====== Given information

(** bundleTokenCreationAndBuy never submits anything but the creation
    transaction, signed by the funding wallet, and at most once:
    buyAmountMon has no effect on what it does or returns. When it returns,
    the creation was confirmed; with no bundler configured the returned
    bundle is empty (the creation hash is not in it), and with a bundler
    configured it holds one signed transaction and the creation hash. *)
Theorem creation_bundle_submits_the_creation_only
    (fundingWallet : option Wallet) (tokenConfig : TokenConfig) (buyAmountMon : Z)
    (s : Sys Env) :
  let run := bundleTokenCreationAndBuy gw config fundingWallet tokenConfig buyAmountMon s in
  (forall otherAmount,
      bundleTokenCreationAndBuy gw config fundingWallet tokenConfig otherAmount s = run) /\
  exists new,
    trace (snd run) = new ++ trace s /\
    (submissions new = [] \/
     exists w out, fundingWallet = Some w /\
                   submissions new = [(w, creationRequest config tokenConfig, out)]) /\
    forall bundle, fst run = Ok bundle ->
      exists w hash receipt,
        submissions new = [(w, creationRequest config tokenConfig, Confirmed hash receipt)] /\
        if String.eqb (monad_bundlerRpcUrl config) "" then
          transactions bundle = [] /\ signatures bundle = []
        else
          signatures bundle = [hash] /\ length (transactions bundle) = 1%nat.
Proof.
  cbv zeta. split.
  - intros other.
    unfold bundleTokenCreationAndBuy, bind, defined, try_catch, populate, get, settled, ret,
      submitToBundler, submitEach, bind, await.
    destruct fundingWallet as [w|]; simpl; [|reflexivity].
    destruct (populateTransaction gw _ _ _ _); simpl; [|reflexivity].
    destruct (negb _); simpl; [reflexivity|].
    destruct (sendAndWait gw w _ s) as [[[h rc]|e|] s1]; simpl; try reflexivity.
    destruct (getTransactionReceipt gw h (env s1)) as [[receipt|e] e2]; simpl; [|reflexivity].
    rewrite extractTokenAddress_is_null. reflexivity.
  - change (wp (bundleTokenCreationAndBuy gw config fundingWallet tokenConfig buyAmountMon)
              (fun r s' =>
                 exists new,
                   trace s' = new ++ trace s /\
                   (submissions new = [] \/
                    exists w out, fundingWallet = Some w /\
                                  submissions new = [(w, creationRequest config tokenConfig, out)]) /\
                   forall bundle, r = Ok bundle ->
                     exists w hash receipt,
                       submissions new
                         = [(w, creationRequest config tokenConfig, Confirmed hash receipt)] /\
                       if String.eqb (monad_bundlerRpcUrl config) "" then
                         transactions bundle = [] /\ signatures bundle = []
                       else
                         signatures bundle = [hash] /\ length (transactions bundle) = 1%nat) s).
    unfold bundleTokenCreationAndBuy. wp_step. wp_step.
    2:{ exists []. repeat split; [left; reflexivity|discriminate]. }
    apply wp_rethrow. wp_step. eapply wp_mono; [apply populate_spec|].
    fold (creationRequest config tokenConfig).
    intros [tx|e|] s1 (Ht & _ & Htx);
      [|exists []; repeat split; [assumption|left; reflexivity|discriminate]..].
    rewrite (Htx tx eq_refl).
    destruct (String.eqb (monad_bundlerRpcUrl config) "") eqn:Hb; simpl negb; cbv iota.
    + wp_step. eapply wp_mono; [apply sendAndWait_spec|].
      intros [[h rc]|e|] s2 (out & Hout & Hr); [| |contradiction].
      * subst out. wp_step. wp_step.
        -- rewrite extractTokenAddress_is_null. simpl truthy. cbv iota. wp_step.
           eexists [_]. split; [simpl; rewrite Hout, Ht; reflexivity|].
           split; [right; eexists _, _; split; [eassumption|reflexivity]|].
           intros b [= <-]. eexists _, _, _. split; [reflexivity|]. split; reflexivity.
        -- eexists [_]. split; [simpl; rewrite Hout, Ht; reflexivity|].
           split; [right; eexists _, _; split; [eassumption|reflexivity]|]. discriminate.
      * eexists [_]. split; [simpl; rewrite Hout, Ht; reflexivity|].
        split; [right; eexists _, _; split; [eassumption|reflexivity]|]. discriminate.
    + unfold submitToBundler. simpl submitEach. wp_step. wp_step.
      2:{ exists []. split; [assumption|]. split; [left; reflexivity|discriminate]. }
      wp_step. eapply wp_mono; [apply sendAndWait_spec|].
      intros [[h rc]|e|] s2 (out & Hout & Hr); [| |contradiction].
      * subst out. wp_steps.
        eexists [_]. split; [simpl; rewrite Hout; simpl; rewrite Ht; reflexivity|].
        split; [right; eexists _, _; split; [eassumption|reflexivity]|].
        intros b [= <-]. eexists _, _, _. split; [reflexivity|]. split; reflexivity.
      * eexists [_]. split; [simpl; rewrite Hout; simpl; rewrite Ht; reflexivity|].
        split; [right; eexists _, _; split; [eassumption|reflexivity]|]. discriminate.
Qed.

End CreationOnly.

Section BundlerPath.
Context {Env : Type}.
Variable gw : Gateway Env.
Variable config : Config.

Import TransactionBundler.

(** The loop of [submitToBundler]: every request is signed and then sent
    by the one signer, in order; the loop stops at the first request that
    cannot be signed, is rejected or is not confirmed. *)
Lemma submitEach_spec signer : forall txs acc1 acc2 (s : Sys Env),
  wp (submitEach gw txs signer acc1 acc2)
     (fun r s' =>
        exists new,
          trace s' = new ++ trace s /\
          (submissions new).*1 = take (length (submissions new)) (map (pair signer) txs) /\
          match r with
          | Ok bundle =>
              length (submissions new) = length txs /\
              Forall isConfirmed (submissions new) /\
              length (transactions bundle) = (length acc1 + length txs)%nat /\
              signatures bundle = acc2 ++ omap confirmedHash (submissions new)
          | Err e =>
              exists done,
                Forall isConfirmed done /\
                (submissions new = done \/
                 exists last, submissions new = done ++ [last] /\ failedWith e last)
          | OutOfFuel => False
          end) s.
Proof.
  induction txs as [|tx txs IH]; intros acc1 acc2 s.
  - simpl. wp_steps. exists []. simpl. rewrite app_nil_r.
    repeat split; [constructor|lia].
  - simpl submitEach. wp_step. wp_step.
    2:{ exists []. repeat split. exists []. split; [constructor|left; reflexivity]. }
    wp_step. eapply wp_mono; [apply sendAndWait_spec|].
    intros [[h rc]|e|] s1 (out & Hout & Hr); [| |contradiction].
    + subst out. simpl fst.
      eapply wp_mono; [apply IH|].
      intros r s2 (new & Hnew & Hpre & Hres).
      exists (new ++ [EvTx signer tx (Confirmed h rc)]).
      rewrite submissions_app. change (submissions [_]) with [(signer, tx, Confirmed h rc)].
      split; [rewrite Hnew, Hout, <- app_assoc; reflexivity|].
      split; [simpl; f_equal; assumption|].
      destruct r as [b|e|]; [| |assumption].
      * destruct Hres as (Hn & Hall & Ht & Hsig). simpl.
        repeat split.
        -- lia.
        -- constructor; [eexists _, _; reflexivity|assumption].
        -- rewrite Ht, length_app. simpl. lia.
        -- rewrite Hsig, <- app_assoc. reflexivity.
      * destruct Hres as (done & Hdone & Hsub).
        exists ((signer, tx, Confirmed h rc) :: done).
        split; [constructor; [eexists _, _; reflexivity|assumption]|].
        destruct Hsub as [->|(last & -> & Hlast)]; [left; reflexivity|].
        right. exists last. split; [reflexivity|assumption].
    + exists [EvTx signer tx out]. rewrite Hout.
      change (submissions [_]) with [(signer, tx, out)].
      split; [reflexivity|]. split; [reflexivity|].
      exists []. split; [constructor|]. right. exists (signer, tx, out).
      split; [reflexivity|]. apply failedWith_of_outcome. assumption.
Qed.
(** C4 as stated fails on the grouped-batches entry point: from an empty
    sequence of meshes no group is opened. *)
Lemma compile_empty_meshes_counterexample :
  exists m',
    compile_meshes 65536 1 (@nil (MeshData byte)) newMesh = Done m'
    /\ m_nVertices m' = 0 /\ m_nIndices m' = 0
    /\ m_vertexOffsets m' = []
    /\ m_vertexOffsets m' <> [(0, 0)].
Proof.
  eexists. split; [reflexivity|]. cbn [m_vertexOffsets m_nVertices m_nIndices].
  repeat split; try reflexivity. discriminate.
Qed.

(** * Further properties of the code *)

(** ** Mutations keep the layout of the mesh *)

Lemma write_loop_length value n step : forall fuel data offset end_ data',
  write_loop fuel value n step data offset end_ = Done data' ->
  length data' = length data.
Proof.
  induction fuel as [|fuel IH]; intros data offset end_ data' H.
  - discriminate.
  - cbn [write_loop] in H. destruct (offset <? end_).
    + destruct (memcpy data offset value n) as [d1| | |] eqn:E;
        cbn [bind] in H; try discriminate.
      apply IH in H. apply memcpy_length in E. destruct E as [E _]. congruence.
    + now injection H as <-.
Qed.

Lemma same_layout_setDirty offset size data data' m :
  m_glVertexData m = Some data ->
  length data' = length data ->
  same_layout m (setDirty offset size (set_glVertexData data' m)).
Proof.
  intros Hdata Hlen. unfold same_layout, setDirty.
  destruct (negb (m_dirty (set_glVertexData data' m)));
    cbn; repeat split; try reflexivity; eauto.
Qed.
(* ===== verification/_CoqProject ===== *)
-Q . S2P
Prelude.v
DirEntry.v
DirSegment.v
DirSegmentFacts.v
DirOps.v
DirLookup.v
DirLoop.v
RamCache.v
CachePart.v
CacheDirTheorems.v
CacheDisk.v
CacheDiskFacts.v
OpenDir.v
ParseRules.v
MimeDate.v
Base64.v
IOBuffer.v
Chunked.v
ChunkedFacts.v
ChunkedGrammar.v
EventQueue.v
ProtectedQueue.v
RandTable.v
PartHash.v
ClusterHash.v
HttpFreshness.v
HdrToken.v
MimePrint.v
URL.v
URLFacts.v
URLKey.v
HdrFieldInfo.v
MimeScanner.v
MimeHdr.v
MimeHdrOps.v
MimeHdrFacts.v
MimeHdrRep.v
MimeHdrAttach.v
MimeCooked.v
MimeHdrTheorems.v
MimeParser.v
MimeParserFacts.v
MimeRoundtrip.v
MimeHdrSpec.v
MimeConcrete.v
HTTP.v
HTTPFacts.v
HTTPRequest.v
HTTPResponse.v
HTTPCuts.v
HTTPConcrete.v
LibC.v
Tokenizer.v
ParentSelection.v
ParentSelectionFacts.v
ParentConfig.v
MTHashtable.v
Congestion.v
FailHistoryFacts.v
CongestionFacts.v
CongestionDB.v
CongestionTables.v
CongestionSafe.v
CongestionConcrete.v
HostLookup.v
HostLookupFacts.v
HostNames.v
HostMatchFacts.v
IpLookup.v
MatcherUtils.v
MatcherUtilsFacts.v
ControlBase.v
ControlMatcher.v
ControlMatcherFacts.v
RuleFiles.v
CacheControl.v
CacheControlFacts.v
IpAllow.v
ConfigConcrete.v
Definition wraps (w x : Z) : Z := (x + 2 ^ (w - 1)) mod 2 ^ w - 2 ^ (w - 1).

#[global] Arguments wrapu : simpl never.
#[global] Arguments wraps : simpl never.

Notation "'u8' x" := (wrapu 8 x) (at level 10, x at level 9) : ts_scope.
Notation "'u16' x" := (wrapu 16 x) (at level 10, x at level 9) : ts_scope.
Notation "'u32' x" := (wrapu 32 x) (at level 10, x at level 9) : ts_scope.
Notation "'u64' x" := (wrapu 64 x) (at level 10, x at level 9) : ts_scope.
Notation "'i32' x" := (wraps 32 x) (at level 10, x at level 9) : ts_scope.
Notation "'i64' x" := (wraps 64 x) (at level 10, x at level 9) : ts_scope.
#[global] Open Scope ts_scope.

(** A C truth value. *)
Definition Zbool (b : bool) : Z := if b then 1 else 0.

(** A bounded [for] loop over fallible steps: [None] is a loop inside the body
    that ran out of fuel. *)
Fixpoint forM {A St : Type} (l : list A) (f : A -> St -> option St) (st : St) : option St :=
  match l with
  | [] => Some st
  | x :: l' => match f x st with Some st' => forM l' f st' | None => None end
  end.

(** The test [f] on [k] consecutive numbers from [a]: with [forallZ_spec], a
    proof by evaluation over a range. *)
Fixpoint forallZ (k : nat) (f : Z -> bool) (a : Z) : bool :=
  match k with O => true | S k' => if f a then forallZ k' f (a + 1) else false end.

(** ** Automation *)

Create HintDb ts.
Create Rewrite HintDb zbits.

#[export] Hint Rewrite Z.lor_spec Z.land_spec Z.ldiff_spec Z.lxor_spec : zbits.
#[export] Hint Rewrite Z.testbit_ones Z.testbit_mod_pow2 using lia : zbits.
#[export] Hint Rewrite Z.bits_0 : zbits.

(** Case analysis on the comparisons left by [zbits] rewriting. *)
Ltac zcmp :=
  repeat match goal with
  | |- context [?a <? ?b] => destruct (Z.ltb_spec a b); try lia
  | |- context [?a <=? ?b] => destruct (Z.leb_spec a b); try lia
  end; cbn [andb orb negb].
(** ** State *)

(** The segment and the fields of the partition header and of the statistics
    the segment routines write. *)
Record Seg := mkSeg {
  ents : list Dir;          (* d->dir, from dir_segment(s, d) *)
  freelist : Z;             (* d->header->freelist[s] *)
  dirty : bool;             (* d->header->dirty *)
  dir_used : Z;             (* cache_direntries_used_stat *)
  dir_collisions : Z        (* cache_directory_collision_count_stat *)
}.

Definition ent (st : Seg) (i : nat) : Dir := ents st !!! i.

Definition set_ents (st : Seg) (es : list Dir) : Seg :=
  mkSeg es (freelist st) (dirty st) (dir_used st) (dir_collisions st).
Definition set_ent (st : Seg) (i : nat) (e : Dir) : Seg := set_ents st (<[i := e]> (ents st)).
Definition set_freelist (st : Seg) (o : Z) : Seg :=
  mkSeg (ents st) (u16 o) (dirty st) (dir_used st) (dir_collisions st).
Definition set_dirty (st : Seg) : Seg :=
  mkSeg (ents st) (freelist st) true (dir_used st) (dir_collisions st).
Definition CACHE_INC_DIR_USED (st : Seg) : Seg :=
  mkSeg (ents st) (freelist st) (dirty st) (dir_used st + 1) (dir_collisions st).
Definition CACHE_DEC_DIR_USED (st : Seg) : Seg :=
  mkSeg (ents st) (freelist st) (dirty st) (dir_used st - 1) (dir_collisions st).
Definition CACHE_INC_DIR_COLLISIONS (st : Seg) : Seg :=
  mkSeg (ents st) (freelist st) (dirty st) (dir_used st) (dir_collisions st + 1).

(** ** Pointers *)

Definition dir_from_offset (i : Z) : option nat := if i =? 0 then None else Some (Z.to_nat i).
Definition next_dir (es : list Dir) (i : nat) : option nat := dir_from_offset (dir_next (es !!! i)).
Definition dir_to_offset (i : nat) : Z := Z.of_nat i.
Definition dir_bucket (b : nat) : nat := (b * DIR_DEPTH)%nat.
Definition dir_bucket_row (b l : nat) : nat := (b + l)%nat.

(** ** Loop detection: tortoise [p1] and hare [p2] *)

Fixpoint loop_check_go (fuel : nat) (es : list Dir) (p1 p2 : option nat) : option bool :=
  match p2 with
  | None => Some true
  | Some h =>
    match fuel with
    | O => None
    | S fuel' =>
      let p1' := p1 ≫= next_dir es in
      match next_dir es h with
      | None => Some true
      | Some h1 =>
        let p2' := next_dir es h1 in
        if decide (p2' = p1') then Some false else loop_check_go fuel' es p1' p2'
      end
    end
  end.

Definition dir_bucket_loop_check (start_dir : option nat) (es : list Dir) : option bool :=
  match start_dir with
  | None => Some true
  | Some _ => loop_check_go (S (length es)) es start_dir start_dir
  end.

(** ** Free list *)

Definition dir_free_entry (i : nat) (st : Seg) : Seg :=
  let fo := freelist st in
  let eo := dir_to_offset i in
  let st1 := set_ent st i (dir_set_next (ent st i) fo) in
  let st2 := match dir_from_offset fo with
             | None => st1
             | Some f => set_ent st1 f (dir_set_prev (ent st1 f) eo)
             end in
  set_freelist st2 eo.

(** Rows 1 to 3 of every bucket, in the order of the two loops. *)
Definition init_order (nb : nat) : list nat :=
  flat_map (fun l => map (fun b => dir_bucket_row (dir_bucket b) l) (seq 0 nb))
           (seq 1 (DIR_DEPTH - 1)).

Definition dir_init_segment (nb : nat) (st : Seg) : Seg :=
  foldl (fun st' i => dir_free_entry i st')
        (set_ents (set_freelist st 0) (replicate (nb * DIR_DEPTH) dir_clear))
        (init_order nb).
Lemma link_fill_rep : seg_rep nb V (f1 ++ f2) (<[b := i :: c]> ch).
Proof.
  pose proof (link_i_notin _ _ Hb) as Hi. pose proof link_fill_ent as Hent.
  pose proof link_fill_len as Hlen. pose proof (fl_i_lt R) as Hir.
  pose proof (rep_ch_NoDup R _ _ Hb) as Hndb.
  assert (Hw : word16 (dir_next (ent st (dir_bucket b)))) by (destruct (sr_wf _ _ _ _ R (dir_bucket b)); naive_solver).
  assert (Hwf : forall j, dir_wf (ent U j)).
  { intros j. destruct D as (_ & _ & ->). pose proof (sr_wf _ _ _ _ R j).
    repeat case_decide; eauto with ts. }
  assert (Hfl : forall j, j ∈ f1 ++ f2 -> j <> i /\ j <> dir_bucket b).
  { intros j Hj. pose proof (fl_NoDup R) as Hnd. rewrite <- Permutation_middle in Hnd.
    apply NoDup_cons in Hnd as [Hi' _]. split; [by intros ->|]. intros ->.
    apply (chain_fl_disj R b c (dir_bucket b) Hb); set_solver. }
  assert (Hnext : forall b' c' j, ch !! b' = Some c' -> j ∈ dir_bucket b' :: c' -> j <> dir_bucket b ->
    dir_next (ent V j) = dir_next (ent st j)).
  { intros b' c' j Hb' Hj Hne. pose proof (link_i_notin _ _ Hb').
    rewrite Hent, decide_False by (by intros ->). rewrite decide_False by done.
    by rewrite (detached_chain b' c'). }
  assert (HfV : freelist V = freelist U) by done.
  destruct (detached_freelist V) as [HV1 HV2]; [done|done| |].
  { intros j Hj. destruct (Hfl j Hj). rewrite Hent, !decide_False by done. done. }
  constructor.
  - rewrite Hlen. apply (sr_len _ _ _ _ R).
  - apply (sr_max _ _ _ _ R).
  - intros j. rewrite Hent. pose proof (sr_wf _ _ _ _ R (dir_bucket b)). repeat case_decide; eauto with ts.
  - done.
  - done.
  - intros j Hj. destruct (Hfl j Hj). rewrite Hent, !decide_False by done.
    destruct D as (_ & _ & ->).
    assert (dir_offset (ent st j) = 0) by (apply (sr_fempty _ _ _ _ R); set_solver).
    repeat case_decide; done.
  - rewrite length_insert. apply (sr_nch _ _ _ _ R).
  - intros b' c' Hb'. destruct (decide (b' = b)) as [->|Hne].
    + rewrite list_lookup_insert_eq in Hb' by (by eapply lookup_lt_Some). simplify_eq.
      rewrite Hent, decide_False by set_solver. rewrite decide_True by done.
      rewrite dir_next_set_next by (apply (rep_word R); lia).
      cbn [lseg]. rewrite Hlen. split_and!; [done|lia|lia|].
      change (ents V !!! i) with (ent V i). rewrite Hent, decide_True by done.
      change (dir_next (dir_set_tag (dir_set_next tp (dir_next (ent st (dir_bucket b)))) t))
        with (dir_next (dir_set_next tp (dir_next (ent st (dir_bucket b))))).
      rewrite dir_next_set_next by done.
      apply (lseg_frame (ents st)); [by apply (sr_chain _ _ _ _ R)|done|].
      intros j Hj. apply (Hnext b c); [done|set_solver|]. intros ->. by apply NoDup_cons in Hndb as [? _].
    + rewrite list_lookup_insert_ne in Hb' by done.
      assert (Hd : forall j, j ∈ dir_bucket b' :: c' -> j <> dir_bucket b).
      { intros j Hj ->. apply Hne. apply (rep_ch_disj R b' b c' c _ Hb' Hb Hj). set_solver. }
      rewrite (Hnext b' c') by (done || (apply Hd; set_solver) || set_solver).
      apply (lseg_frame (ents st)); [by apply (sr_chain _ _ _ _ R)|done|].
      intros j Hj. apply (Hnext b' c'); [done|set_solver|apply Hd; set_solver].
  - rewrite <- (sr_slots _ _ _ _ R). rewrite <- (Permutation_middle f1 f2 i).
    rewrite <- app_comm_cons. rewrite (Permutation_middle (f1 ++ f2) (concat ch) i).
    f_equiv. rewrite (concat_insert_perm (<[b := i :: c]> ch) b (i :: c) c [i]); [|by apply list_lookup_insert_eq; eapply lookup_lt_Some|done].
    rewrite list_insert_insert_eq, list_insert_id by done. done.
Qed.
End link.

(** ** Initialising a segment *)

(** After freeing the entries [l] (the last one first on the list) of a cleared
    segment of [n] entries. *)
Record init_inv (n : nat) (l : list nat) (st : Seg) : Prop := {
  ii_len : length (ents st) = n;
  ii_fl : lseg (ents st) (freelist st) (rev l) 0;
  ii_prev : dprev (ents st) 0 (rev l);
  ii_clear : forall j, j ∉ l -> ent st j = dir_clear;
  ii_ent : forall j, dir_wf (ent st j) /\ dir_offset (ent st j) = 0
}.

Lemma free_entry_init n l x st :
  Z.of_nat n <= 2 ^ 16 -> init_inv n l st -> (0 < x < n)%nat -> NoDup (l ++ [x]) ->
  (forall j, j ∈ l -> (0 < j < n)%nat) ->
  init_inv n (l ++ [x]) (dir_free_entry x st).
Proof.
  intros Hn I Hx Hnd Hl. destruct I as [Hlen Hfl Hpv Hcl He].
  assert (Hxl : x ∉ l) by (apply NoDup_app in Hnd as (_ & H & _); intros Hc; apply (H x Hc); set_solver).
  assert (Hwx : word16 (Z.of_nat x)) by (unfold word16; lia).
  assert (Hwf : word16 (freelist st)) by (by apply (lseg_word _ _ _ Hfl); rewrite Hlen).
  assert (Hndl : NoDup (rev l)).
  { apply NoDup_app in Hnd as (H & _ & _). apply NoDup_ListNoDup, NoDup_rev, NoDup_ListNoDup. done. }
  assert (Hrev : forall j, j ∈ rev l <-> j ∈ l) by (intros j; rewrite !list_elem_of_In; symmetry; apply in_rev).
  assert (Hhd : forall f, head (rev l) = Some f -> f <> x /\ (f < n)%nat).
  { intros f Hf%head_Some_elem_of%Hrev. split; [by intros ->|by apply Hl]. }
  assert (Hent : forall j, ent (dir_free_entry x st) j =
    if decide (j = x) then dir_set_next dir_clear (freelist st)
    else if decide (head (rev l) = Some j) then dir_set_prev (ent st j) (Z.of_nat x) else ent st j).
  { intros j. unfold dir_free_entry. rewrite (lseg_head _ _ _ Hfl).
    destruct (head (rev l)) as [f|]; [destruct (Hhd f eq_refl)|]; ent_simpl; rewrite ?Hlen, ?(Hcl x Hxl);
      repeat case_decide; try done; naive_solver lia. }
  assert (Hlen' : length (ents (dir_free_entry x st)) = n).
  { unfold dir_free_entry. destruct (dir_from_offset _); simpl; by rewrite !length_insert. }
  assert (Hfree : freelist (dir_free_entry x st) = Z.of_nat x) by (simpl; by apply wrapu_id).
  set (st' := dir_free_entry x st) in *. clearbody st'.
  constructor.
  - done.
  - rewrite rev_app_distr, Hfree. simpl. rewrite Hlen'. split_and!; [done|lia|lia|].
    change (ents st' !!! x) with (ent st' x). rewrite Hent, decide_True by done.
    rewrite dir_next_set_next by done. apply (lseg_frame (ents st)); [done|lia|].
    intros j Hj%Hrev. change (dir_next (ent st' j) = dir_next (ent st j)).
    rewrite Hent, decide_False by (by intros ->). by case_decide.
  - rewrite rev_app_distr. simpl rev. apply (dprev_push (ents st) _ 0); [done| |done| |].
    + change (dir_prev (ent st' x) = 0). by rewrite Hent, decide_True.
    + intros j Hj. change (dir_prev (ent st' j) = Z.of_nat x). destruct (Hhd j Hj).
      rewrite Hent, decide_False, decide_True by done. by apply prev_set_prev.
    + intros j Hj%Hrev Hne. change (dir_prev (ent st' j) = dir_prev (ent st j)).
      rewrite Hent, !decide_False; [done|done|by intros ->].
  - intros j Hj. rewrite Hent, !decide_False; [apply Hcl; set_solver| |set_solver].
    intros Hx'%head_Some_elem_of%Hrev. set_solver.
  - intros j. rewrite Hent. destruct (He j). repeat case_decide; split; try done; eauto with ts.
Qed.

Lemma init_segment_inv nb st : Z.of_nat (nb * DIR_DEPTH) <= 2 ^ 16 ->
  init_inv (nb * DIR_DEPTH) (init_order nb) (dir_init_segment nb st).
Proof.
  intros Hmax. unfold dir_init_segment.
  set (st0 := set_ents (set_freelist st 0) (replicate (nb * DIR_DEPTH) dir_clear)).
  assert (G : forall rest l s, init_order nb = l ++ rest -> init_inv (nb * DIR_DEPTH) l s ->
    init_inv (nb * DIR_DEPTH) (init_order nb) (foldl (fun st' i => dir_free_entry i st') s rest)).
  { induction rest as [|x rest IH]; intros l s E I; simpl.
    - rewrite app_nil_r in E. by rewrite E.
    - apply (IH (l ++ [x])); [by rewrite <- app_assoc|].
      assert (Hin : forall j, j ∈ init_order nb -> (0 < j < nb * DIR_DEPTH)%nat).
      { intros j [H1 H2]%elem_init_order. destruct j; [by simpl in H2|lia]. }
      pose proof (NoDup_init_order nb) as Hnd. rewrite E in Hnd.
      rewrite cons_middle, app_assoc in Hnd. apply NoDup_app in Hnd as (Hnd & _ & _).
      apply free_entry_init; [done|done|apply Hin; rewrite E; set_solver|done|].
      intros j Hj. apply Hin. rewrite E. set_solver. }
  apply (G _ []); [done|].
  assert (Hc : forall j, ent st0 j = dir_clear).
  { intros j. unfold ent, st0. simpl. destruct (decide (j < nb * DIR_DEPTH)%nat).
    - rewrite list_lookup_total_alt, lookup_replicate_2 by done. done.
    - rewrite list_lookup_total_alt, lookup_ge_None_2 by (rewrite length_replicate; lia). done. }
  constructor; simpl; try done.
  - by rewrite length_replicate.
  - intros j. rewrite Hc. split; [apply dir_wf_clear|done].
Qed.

============

Pick every line of the data that includes the string "Hout".

      intros [[h rc]|e|] s2 (out & Hout & Hr); [| |contradiction].
           eexists [_]. split; [simpl; rewrite Hout, Ht; reflexivity|].
        -- eexists [_]. split; [simpl; rewrite Hout, Ht; reflexivity|].
      * eexists [_]. split; [simpl; rewrite Hout, Ht; reflexivity|].
      intros [[h rc]|e|] s2 (out & Hout & Hr); [| |contradiction].
        eexists [_]. split; [simpl; rewrite Hout; simpl; rewrite Ht; reflexivity|].
      * eexists [_]. split; [simpl; rewrite Hout; simpl; rewrite Ht; reflexivity|].
    intros [[h rc]|e|] s1 (out & Hout & Hr); [| |contradiction].
      split; [rewrite Hnew, Hout, <- app_assoc; reflexivity|].
    + exists [EvTx signer tx out]. rewrite Hout.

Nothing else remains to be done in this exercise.